* Task objective
Repeat exactly, please, the opening lines of the data below, through and including the line where "apply M_bind_Ok in E as (? & ? & R3%timer_require_Ok" sits.

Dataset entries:
=== Section Start ===
Lemma timer_require_Ok b m w u w' : require b m w = (Ok u, w') -> b = Ok true.
Proof. unfold require. intros (x & w1 & [-> _]%lift_Ok & E)%M_bind_Ok. by destruct x. Qed.
Lemma checksum_bound d c w u w' : verify_checksum d c w = (Ok u, w') -> exists data text rest,
  read_bytes d w = (Ok data, w) /\ read_text c w = (Ok text, w) /\ Str.words (Str.strip text) = Sha256.hexdigest data :: rest.
Proof.
  unfold verify_checksum. intros (text & w1 & R & E)%M_bind_Ok. assert (Pres eq (read_text c)) as PR by solve_pres.
  pose proof (pres_eq_run _ _ _ _ PR R) as ->. apply M_bind_Ok in E as (ok & w2 & E1 & E). destruct ok; [|done].
  destruct (Str.words (Str.strip text)) as [|x rest] eqn:Hw; [by apply ret_Ok in E1 as [? _]|].
  apply M_bind_Ok in E1 as (h & w3 & E2 & E1). unfold digest, sha256_file in E2. apply M_bind_Ok in E2 as (data & w4 & D & E2).
  pose proof D as [-> _]%PrepareFacts.read_bytes_file. apply ret_Ok in E2 as [<- ->]. apply ret_Ok in E1 as [->%String.eqb_eq _]. by exists data, text, rest.
Qed.
Lemma timer_valid n v w u w' : validate n v w = (Ok u, w') -> valid_as w n v.
Proof.
  unfold validate. intros (p & w1 & C & E)%M_bind_Ok. pose proof (pres_eq_run _ _ _ _ (ro_timer_file _ _) C) as ->.
  apply M_bind_Ok in E as (sc & w1 & L & E). pose proof (pres_eq_run _ _ _ _ (ro_timer_load _) L) as ->. exists p, sc. split_and!; try done.
  by destruct (schema_errors sc v).
Qed.
Lemma is_true_VBool v : is_true v = true -> v = VBool true.
Proof. by destruct v as [|[]| | | | |]. Qed.
Lemma proof_Ok x y w u w' : proof x y w = (Ok u, w') -> proven x y.
Proof.
  unfold proof. intros E. apply M_bind_Ok in E as (? & ? & R1%timer_require_Ok & E). apply M_bind_Ok in E as (? & ? & R2%timer_require_Ok & E).
  apply M_bind_Ok in E as (? & ? & R3%timer_require_Ok & E). apply M_bind_Ok in E as (? & ? & R4%timer_require_Ok & R5%timer_require_Ok).
  apply bind_Ok in R1 as (r & A1 & R1). destruct (is_true r) eqn:T1; [apply is_true_VBool in T1 as ->|done]. apply bind_Ok in R1 as (l & A2 & [= B2%negb_true_iff]).
  apply bind_Ok in R2 as (s & A3 & R2). destruct (is_true s) eqn:T2; [apply is_true_VBool in T2 as ->|done]. apply bind_Ok in R2 as (i & A4 & [= ->%is_true_VBool]).
  apply bind_Ok in R3 as (m & A5 & R3). unfold py_ne in R3. destruct (py_eq m (VStr "off")) eqn:T3; [apply py_eq_str_r in T3 as ->; cbn [negb] in R3|done].
  apply bind_Ok in R3 as (cs & A6 & R3). apply bind_Ok in R3 as (cl & A7 & R3%rall_true). rewrite Forall_forall in R3.
  apply bind_Ok in R4 as (t & A8 & [= ->%is_true_VBool]). apply bind_Ok in R5 as (p & A9 & R5). apply bind_Ok in R5 as (q & A10 & [= Q]).
  split; [by split; [|exists l]|done| |by exists p, q]. exists cs, cl. do 2 (split; [done|]). intros c Hc.
  specialize (R3 c Hc). cbv beta in R3. apply bind_Ok in R3 as (z & Z & [= Tz]). by exists z.
Qed.
Lemma proved_Ok a w x y w' : proved a w = (Ok (x, y), w') -> w' = w /\ proven_in a w x y.
Proof.
  intros E. pose proof (pres_eq_run _ _ _ _ (ro_proved a) E) as ->. split; [done|]. unfold proved in E.
  apply M_bind_Ok in E as (? & w1 & C1 & E). pose proof (pres_eq_run _ _ _ _ (ro_verify_checksum _ _) C1) as ->.
  apply M_bind_Ok in E as (? & w1 & C2 & E). pose proof (pres_eq_run _ _ _ _ (ro_verify_checksum _ _) C2) as ->.
  apply M_bind_Ok in E as (b & w1 & L1 & E). pose proof (pres_eq_run _ _ _ _ (ro_timer_load _) L1) as ->.
  apply M_bind_Ok in E as (r & w1 & L2 & E). pose proof (pres_eq_run _ _ _ _ (ro_timer_load _) L2) as ->.
  apply M_bind_Ok in E as (? & w1 & V1 & E). pose proof (pres_eq_run _ _ _ _ (ro_timer_validate _ _) V1) as ->.
  apply M_bind_Ok in E as (? & w1 & V2 & E). pose proof (pres_eq_run _ _ _ _ (ro_timer_validate _ _) V2) as ->.
  apply M_bind_Ok in E as (? & ? & P%proof_Ok & E). apply M_bind_Ok in E as (? & ? & [= Q1]%timer_require_Ok & E).
  apply M_bind_Ok in E as (? & ? & [= Q2]%timer_require_Ok & E). apply ret_Ok in E as [[= -> ->] _].
  apply checksum_bound in C1, C2. apply timer_valid in V1, V2. do 5 (split; [done|]). intros X. rewrite X in Q1, Q2. cbn [andb] in Q1, Q2.
  apply negb_true_iff, orb_false_iff in Q1 as [A1%negb_false_iff%String.eqb_eq A2%negb_false_iff%Z.eqb_eq]. apply negb_true_iff in Q2.
  do 2 (split; [done|]). unfold approval_missing in Q2. destruct (approval_reference a) as [t|]; [|done]. exists t. split; [done|]. lia.
Qed.

(** ** The commands *)

Lemma run_starts argv0 w r w' : run argv0 w = (r, w') -> map argv (log w') = argv0 :: map argv (log w) /\ (forall u, r = Ok u -> did [argv0] w w').
Proof.
  unfold run. intros E. split.
  - apply bt_bind in E as [(e & [=] & _)|(p & w1 & [= <- <-] & E)].
    assert (forall x y, run_completed (Proc argv0 (Some 60) (environ w) None) w = (x, y) -> map argv (log y) = argv0 :: map argv (log w)) as Hl.
    { unfold run_completed, subprocess_run, mbind, M_bind. intros x y. destruct (exec _ _ _) as [[q f] d]. by destruct q; intros [= _ <-]. }
    apply bt_bind in E as [(e & E & _)|([[c o] e] & w2 & E & F)]; [exact (Hl _ _ E)|]. apply Hl in E. cbv beta iota in F.
    by destruct (negb _); injection F as _ <-.
  - intros u ->. apply M_bind_Ok in E as (p & w1 & [= <- <-] & E). apply M_bind_Ok in E as ([[c o] e] & w2 & E & F). cbv beta iota in F.
    destruct (Z.eqb_spec c 0) as [->|]; [cbn [negb] in F|done]. apply ret_Ok in F as [_ ->].
    apply run_completed_ran in E as (L & S & _). by exists [Proc argv0 (Some 60) (environ w) None].
Qed.
Lemma enables l : forall w r w', mfor (λ t, run (enable_argv t)) l w = (r, w') -> exists n,
  map argv (log w') = rev (map enable_argv (take n l)) ++ map argv (log w) /\ (forall u, r = Ok u -> did (rev (map enable_argv l)) w w').
Proof.
  induction l as [|t l IH]; intros w r w' E; simpl in E.
  - injection E as <- <-. exists 0%nat. split; [done|]. intros u _. by apply did_nothing.
  - apply bt_bind in E as [(e & E & ->)|([] & w1 & E & F)]; apply run_starts in E as [L D].
    + exists 1%nat. split; [exact L|done].
    + destruct (IH _ _ _ F) as (n & L' & D'). exists (S n). split.
      * simpl. by rewrite L', L, <-app_assoc.
      * intros u Hu. simpl. eapply did_then; [by eapply D|by eapply D'].
Qed.
Lemma sl_timer_result a x y : Pres same_log (result_of a x y).
Proof. unfold result_of, digest, sha256_file. solve_pres. Qed.

(** The evidence of an enabling, or of a validation alone *)
Definition evidenced (a : args) (backup restore evidence : val) : Prop :=
  getitem evidence "status" = Ok (VStr (if execute a then "enabled" else "validated")) /\
  getitem evidence "mutation_performed" = Ok (VBool (execute a)) /\ getitem evidence "timers" = Ok (VStrs TIMERS) /\
  getitem evidence "backup_label" = item backup ["latestBackup"; "label"] /\ getitem evidence "restore_id" = getitem restore "restoreId".
Lemma timer_result_Ok a x y w e w' : result_of a x y w = (Ok e, w') -> same_log w w' /\ evidenced a x y e.
Proof.
  intros E. split; [exact (pres_run _ _ _ _ _ (sl_timer_result _ _ _) E)|]. unfold result_of in E.
  apply M_bind_Ok in E as (l & w1 & [L ->]%lift_Ok & E). do 2 (apply M_bind_Ok in E as (? & ? & _ & E)).
  apply M_bind_Ok in E as (i & w2 & [I ->]%lift_Ok & E). do 3 (apply M_bind_Ok in E as (? & ? & _ & E)). apply ret_Ok in E as [<- _].
  unfold evidenced. by rewrite L, I.
Qed.

Lemma sl_report a x y : Pres same_log (report a x y).
Proof. unfold report. pose proof sl_timer_result. solve_pres. Qed.
Lemma report_Ok a x y w w' : report a x y w = (Ok 0, w') -> exists ev, evidenced a x y ev /\ read_bytes (a_output a) w' = (Ok (json_text ev), w').
Proof.
  unfold report. intros (ev & s1 & [_ Ev]%timer_result_Ok & G)%M_bind_Ok. apply M_bind_Ok in G as (? & s2 & W & G).
  apply M_bind_Ok in G as (? & s3 & [= _ <-] & G). apply ret_Ok in G as [_ ->]. exists ev. split; [done|].
  unfold write_document in W. apply M_bind_Ok in W as (? & s4 & _ & W%write_file_read).
  apply PrepareFacts.read_bytes_file in W as (_ & m & Hm). apply PrepareFacts.read_bytes_file. split; [done|]. by exists m.
Qed.

(** C37: However the program ends, the processes it started are the commands of a prefix of the three timers, in their order; none
    was started unless execution was asked for, by root with an approval, and the backup was proven: the two documents have
    the digests of their checksums, are valid, and say of the latest backup that it was restored in isolation with every check
    passed within the declared time. With status 0 each of the three commands succeeded, or without execution none was started,
    and the evidence says which. *)
Theorem timers_guarded a w r w' : main a w = (r, w') ->
  (exists n, map argv (log w') = rev (map enable_argv (take n TIMERS)) ++ map argv (log w) /\
     (n = 0%nat \/ execute a = true /\ exists backup restore, proven_in a w backup restore)) /\
  (r = Ok 0 -> exists backup restore evidence, proven_in a w backup restore /\
     did (if execute a then rev (map enable_argv TIMERS) else []) w w' /\ evidenced a backup restore evidence /\
     read_bytes (a_output a) w' = (Ok (json_text evidence), w')).
Proof.
  unfold main. intros E. apply bt_bind in E as [(e & E & ->)|([x y] & w1 & E & F)].
  { apply (pres_eq_run _ _ _ _ (ro_proved a)) in E as ->. split; [|done]. exists 0%nat. split; [done|by left]. }
  apply proved_Ok in E as [-> P]. cbn [fst snd] in F. destruct (execute a) eqn:X; cbn [mwhen] in F.
  - apply bt_bind in F as [(e & F & ->)|([] & w2 & F & G)]; apply enables in F as (n & L & D).
    + split; [|done]. exists n. split; [done|]. right. split; [done|]. by exists x, y.
    + pose proof (pres_run _ _ _ _ _ (sl_report _ _ _) G) as Q. split.
      * exists n. rewrite Q. split; [done|]. right. split; [done|]. by exists x, y.
      * intros ->. apply report_Ok in G as (ev & Ev & R). exists x, y, ev. split; [done|]. split; [|done]. eapply did_after; [by eapply D|done].
  - change (report a x y w = (r, w')) in F. pose proof (pres_run _ _ _ _ _ (sl_report _ _ _) F) as Q. split.
    + exists 0%nat. split; [by rewrite Q|by left].
    + intros ->. apply report_Ok in F as (ev & Ev & R). exists x, y, ev. split; [done|]. split; [by apply did_nothing|done].
Qed.
End Env.
End TimerFacts.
=== Section End ===
* Response box
Lemma timer_require_Ok b m w u w' : require b m w = (Ok u, w') -> b = Ok true.
Proof. unfold require. intros (x & w1 & [-> _]%lift_Ok & E)%M_bind_Ok. by destruct x. Qed.
Lemma checksum_bound d c w u w' : verify_checksum d c w = (Ok u, w') -> exists data text rest,
  read_bytes d w = (Ok data, w) /\ read_text c w = (Ok text, w) /\ Str.words (Str.strip text) = Sha256.hexdigest data :: rest.
Proof.
  unfold verify_checksum. intros (text & w1 & R & E)%M_bind_Ok. assert (Pres eq (read_text c)) as PR by solve_pres.
  pose proof (pres_eq_run _ _ _ _ PR R) as ->. apply M_bind_Ok in E as (ok & w2 & E1 & E). destruct ok; [|done].
  destruct (Str.words (Str.strip text)) as [|x rest] eqn:Hw; [by apply ret_Ok in E1 as [? _]|].
  apply M_bind_Ok in E1 as (h & w3 & E2 & E1). unfold digest, sha256_file in E2. apply M_bind_Ok in E2 as (data & w4 & D & E2).
  pose proof D as [-> _]%PrepareFacts.read_bytes_file. apply ret_Ok in E2 as [<- ->]. apply ret_Ok in E1 as [->%String.eqb_eq _]. by exists data, text, rest.
Qed.
Lemma timer_valid n v w u w' : validate n v w = (Ok u, w') -> valid_as w n v.
Proof.
  unfold validate. intros (p & w1 & C & E)%M_bind_Ok. pose proof (pres_eq_run _ _ _ _ (ro_timer_file _ _) C) as ->.
  apply M_bind_Ok in E as (sc & w1 & L & E). pose proof (pres_eq_run _ _ _ _ (ro_timer_load _) L) as ->. exists p, sc. split_and!; try done.
  by destruct (schema_errors sc v).
Qed.
Lemma is_true_VBool v : is_true v = true -> v = VBool true.
Proof. by destruct v as [|[]| | | | |]. Qed.
Lemma proof_Ok x y w u w' : proof x y w = (Ok u, w') -> proven x y.
Proof.
  unfold proof. intros E. apply M_bind_Ok in E as (? & ? & R1%timer_require_Ok & E). apply M_bind_Ok in E as (? & ? & R2%timer_require_Ok & E).
  apply M_bind_Ok in E as (? & ? & R3%timer_require_Ok & E). apply M_bind_Ok in E as (? & ? & R4%timer_require_Ok & R5%timer_require_Ok).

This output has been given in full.